■ **Exercise objective**:
Lines before the one containing "- reflexivity." are left out; copy that line and every later line through the end of the data exactly.
──────────
(** C5.  A request other than the preflight to the current-weather handler,
    for a location of which the cache table holds no row fetched within the
    last 30 minutes, no provider key being configured and [Math.random]
    drawing from [0, 1): the handler answers 200 with source "mock" and a
    payload for the location whose temperature is in [18, 28], humidity in
    [50, 80] and wind speed in [5, 20], whose wind direction is one of the 8
    cardinal points and whose description is one of the four fixed ones; it
    hands that payload to the cache insert, which appends it to the table
    unless the insert fails; it does not call upstream. *)
Theorem mock_data_without_api_key
        (o : Oracle WeatherJson) (req : Request) (rows : list WeatherData) :
  method req <> "OPTIONS"%string ->
  (forall r, In r rows -> location r = locationOf req ->
             fetched_at r < clock o 0 - thirtyMinutes) ->
  keyConfigured o = None ->
  (forall k, 0 <= random o k /\ random o k < 1)%Q ->
  exists mock t h w dir desc,
    fst (serve o req rows) =
      ok200 mock "mock"
            "Mock data - Add OPENWEATHER_API_KEY secret for real weather data" /\
    location mock = locationOf req /\
    temperature mock = Some t /\ (18 <= t <= 28)%Q /\
    humidity mock = Some h /\ (50 <= h <= 80)%Q /\
    wind_speed mock = Some w /\ (5 <= w <= 20)%Q /\
    wind_direction mock = Value dir /\ In dir directions /\
    weather_description mock = Value desc /\ In desc descriptions /\
    trace (snd (serve o req rows)) =
      [CacheRead (locationOf req) (clock o 0 - thirtyMinutes); CacheInsert mock] /\
    ~ calledUpstream (snd (serve o req rows)) /\
    (insert_error o = None -> table (snd (serve o req rows)) = rows ++ [mock]) /\
    (insert_error o <> None -> table (snd (serve o req rows)) = rows).
Proof.
  intros M Nf K Rg.
  assert (H : cacheHit rowLocation rowFetchedAt o rows (locationOf req)
                       (clock o 0 - thirtyMinutes) = None).
  { unfold cacheHit. destruct (cache_read_error o); [reflexivity |].
    now apply select_none. }
  rewrite (current_mock o req rows M H K). cbv zeta. cbn [fst snd trace table].
  destruct (Rg 0%nat) as (A0 & B0). destruct (Rg 1%nat) as (A1 & B1).
  destruct (Rg 2%nat) as (A2 & B2). destruct (Rg 3%nat) as (A3 & B3).
  destruct (Rg 4%nat) as (A4 & B4).
  destruct (at_inside directions (Js.mathFloor (random o 3 * 8))) as (dir & Ed & Id).
  { apply (floor_in_range _ 8); change (inject_Z 8) with 8%Q; lra. }
  destruct (at_inside descriptions (Js.mathFloor (random o 4 * 4))) as (desc & Es & Is).
  { apply (floor_in_range _ 4); change (inject_Z 4) with 4%Q; lra. }
  assert (T : (18 <= Js.nearest64 (18 + Js.nearest64 (random o 0 * 10)) <= 28)%Q).
  { assert (P : (0 <= Js.nearest64 (random o 0 * 10) <= 10)%Q).
    { apply nearest64_between; [vm_compute; reflexivity | vm_compute; reflexivity | lra]. }
    apply nearest64_between; [vm_compute; reflexivity | vm_compute; reflexivity | lra]. }
  assert (U : (50 <= Js.nearest64 (50 + Js.nearest64 (random o 1 * 30)) <= 80)%Q).
  { assert (P : (0 <= Js.nearest64 (random o 1 * 30) <= 30)%Q).
    { apply nearest64_between; [vm_compute; reflexivity | vm_compute; reflexivity | lra]. }
    apply nearest64_between; [vm_compute; reflexivity | vm_compute; reflexivity | lra]. }
  assert (W : (5 <= Js.nearest64 (5 + Js.nearest64 (random o 2 * 15)) <= 20)%Q).
  { assert (P : (0 <= Js.nearest64 (random o 2 * 15) <= 15)%Q).
    { apply nearest64_between; [vm_compute; reflexivity | vm_compute; reflexivity | lra]. }
    apply nearest64_between; [vm_compute; reflexivity | vm_compute; reflexivity | lra]. }
  eexists. exists (Js.nearest64 (18 + Js.nearest64 (random o 0 * 10)))%Q,
             (Js.nearest64 (50 + Js.nearest64 (random o 1 * 30)))%Q,
             (Js.nearest64 (5 + Js.nearest64 (random o 2 * 15)))%Q, dir, desc.
  split; [reflexivity |].
  cbn [mockOf location temperature humidity wind_speed wind_direction
       weather_description].
  repeat match goal with |- _ /\ _ => split end;
    try reflexivity; try assumption; try apply T; try apply U; try apply W.
  - intros (l & k & [X | [X | []]]); discriminate.
  - intros ->. reflexivity.
  - destruct (insert_error o); [reflexivity | congruence].
Qed.

Lemma mock_data_without_api_key_witness :
  exists mock,
    fst (serve (mkOracle _ utc at0100 someDraws None None
                         (NetworkFailure "unreachable") None)
               getColina []) =
      ok200 mock "mock"
            "Mock data - Add OPENWEATHER_API_KEY secret for real weather data" /\
    wind_direction mock = Value "NW" /\
    weather_description mock = Value "Parcialmente nublado".
Proof.
  destruct (mock_data_without_api_key
              (mkOracle _ utc at0100 someDraws None None
                        (NetworkFailure "unreachable") None)
              getColina [])
    as (mock & t & h & w & dir & desc & E & _).
  - discriminate.
  - intros r [].
  - reflexivity.
  - intros k. unfold someDraws. cbn [random].
    do 5 (destruct k as [| k]; [split; reflexivity || discriminate |]).
    destruct k; split; reflexivity || discriminate.
  - exists mock. split; [exact E |].
    vm_compute in E. injection E as <-. split; reflexivity.
Defined.

End MockPath.

(* ================================================================== *)
(** ** Upstream failures and cache-write failures *)
(* ================================================================== *)

Section UpstreamAndInsert.

Import Http Rt Spec.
──────────
■ **Solution for this task**:
  - reflexivity.
  - intros k. unfold someDraws. cbn [random].
    do 5 (destruct k as [| k]; [split; reflexivity || discriminate |]).
    destruct k; split; reflexivity || discriminate.
  - exists mock. split; [exact E |].
    vm_compute in E. injection E as <-. split; reflexivity.
Defined.

End MockPath.

(* ================================================================== *)
(** ** Upstream failures and cache-write failures *)
(* ================================================================== *)

Section UpstreamAndInsert.

Import Http Rt Spec.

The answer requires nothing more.